Let’s be frank: talking about a disease sounds much scarier than talking about an infection. We get infections all the time: throat, eye, urinary tract. Diseases are indicative of something more severe.
So by referring to them as sexually transmitted infections, versus diseases, we are softening the language, which can, in turn, soften the perception of severity. Is this a good thing? Absolutely. There are already so many hang-ups about sex that make it hard to have frank discussions about it. Why not help reduce this stigma?

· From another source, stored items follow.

(** [os.WriteFile]: open, truncate, write. A short write leaves a prefix. *)
Definition WriteFile (p : string) (data : bytes) (perm : Z) : M OS (option error) :=
  f ← next_fault;
  s ← get_state;
  match f with
  | Fail e => mret (Some (Errno e))
  | _ =>
      match resolve s p with
      | Err e => mret (Some e)
      | Ok k =>
          match entry_at (os_tree s) k with
          | Some IDir => mret (Some (Errno EISDIR))
          | _ =>
              match f with
              | Short n e =>
                  _ ← put_state (set_tree (<[k := IFile (written s k (take n data) perm)]> (os_tree s)) s);
                  mret (Some (Errno e))
              | _ =>
                  _ ← put_state (set_tree (<[k := IFile (written s k data perm)]> (os_tree s)) s);
                  mret None
              end
          end
      end
  end.

(** An open temporary file: where it is and the name it was created under. *)
Record tmpfile := mkTmp { tmp_at : phys; tmp_Name : string }.

Definition pop_rand (s : OS) : nat * OS :=
  match os_rand s with
  | [] => (O, s)
  | n :: ns => (n, mkOS (os_tree s) (os_cwd s) (os_umask s) (os_clock s) ns (os_faults s))
  end.

(** The directory a path names. *)
Definition resolve_dir (s : OS) (p : string) : result phys :=
  walk max_links (os_tree s) (start_of (os_cwd s) p) (comps p).

(** The name of a temporary file: the star of the pattern is a number. *)
Definition tmp_name (n : nat) : string := ".tmp-" +:+ FormatInt (Z.of_nat n).

(** [os.CreateTemp(dir, ".tmp-*")]. The library draws random numbers until the
    name is free, a bounded number of times; the schedule of random numbers
    gives the last one drawn, and a name that exists is the error of that
    bound. *)
Definition CreateTemp (dir : string) : M OS (result tmpfile) :=
  syscall (λ s,
    match resolve_dir s dir with
    | Err e => (Err e, s)
    | Ok d =>
        let '(n, s') := pop_rand s in
        let name := tmp_name n in
        match os_tree s !! (d ++ [name]) with
        | Some _ => (Err (Errno EEXIST), s')
        | None =>
            (Ok (mkTmp (d ++ [name]) (dir +:+ (if HasSuffix dir "/" then "" else "/") +:+ name)),
             set_tree (<[d ++ [name] := IFile (mkFile [] (masked s 384) (os_clock s))]> (os_tree s)) s')
        end
    end).

(** Changes the file behind an open handle. *)
Definition update_tmp (h : tmpfile) (g : file → file) (s : OS) : OS :=
  match os_tree s !! tmp_at h with
  | Some (IFile f) => set_tree (<[tmp_at h := IFile (g f)]> (os_tree s)) s
  | _ => s
  end.

(** [os.File.Write] on the new file. *)
Definition tmp_Write (h : tmpfile) (data : bytes) : M OS (option error) :=
  f ← next_fault;
  s ← get_state;
  let write d := put_state (update_tmp h (λ f, mkFile (f_data f ++ d) (f_perm f) (os_clock s)) s) in
  match f with
  | Fail e => mret (Some (Errno e))
  | Short n e => _ ← write (take n data); mret (Some (Errno e))
  | NoFault => _ ← write data; mret None
  end.

(** [os.File.Chmod]: the umask plays no part. *)
Definition tmp_Chmod (h : tmpfile) (perm : Z) : M OS (option error) :=
  f ← next_fault;
  s ← get_state;
  match f with
  | Fail e | Short _ e => mret (Some (Errno e))
  | NoFault => _ ← put_state (update_tmp h (λ f, mkFile (f_data f) perm (f_mtime f)) s); mret None
  end.

(** [os.File.Close] *)
Definition tmp_Close (h : tmpfile) : M OS (option error) :=
  f ← next_fault;
  match f with
  | Fail e | Short _ e => mret (Some (Errno e))
  | NoFault => mret None
  end.

(** The tree with everything below [ko] moved below [kn]. *)
Definition move_subtree (ko kn : phys) (t : tree) : tree :=
  list_to_map ((λ '(k, i), (if decide (ko `prefix_of` k) then kn ++ drop (length ko) k else k, i))
                 <$> map_to_list t).

(** Renaming one entry. A file replaces a file; a directory is moved with its
    contents to a name that is free; nothing replaces a directory. *)
Definition rename_entry (t : tree) (ko kn : phys) : result tree :=
  match t !! ko, t !! kn with
  | None, _ => Err (Errno ENOENT)
  | Some _, Some IDir => Err (Errno EEXIST)
  | Some IDir, Some _ => Err (Errno ENOTDIR)
  | Some IDir, None =>
      if decide (ko `prefix_of` kn) then Err (Errno EINVAL) else Ok (move_subtree ko kn t)
  | Some i, _ => Ok (<[kn := i]> (delete ko t))
  end.
(** The integers and the durations of flags: parsing ends on every string, with
    a value of 64 bits or an error. *)
Lemma ParseDuration_total s : ∃ r, ParseDuration s = Some r ∧ ∀ z, r = Ok z → int64_ok z.
Proof.
  unfold ParseDuration.
  destruct (match s with String "-" s' => (true, s') | String "+" s' => (false, s') | _ => (false, s) end) as [neg t].
  destruct (String.eqb t "0"); [exists (Ok 0); split; [done|]; by intros z [= <-]|].
  destruct (String.eqb t ""); [by eexists|].
  destruct (duration_loop_ok (String.length t) 0 t ltac:(done) ltac:(done)) as (r & -> & Hr).
  destruct r as [d|e]; [|by eexists]. specialize (Hr d eq_refl). unfold two63 in *. destruct neg.
  - eexists. split; [done|]. intros z [= <-]. unfold int64_ok. lia.
  - destruct (Z.ltb_spec (2 ^ 63 - 1) d); [by eexists|]. eexists. split; [done|]. intros z [= <-]. unfold int64_ok. lia.
Qed.

(** ** A number with a unit is read back *)

(** A unit starts with neither a digit nor a point, and has neither. *)
Definition unit_char (c : ascii) : bool := negb (Ascii.eqb c "." || is_digit c).

Fixpoint all_unit (s : string) : bool :=
  match s with EmptyString => true | String c s' => unit_char c && all_unit s' end.

Lemma unitMap_ok u k : (u, k) ∈ unitMap → all_unit u = true ∧ u ≠ "" ∧ unit_of u = Some k ∧ 0 < k.
Proof.
  intros H. repeat (apply elem_of_cons in H as [H|H]; [injection H as -> ->; by vm_compute|]).
  by apply elem_of_nil in H.
Qed.

Lemma leadingUnit_all s : all_unit s = true → leadingUnit s = (s, "").
Proof.
  induction s as [|c s IH]; simpl; [done|]. intros [Hc Hs]%andb_true_iff. unfold unit_char in Hc.
  apply negb_true_iff in Hc. by rewrite Hc, IH.
Qed.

What’s more, STIs don’t need to be as scary as many people perceive them to be. Some of the most common STIs are treatable (chlamydia, gonorrhea) and those that aren’t (yet) treatable are manageable (HIV, herpes) through medication and lifestyle changes.
Show you know
Don’t be ignorant. Next time STIs come up in conversation, you can use the more accurate and less stigmatized term as a way of showing you are sex-positive.
And don’t even ask me about the term “VD” unless you’re a grandparent. Sure, I’m just old enough to silently chuckle when I hear that acronym used in a non-sexual-health-related forum. But the term “venereal disease” has gone the way of the carrier pigeon and for good reason – do we really want a category of infections defined in relation to the Roman goddess of love?
Thankfully, the dictionary to rival all dictionaries acknowledges that VD is passé. But it stills need to tuck-n-roll off of the STD bandwagon.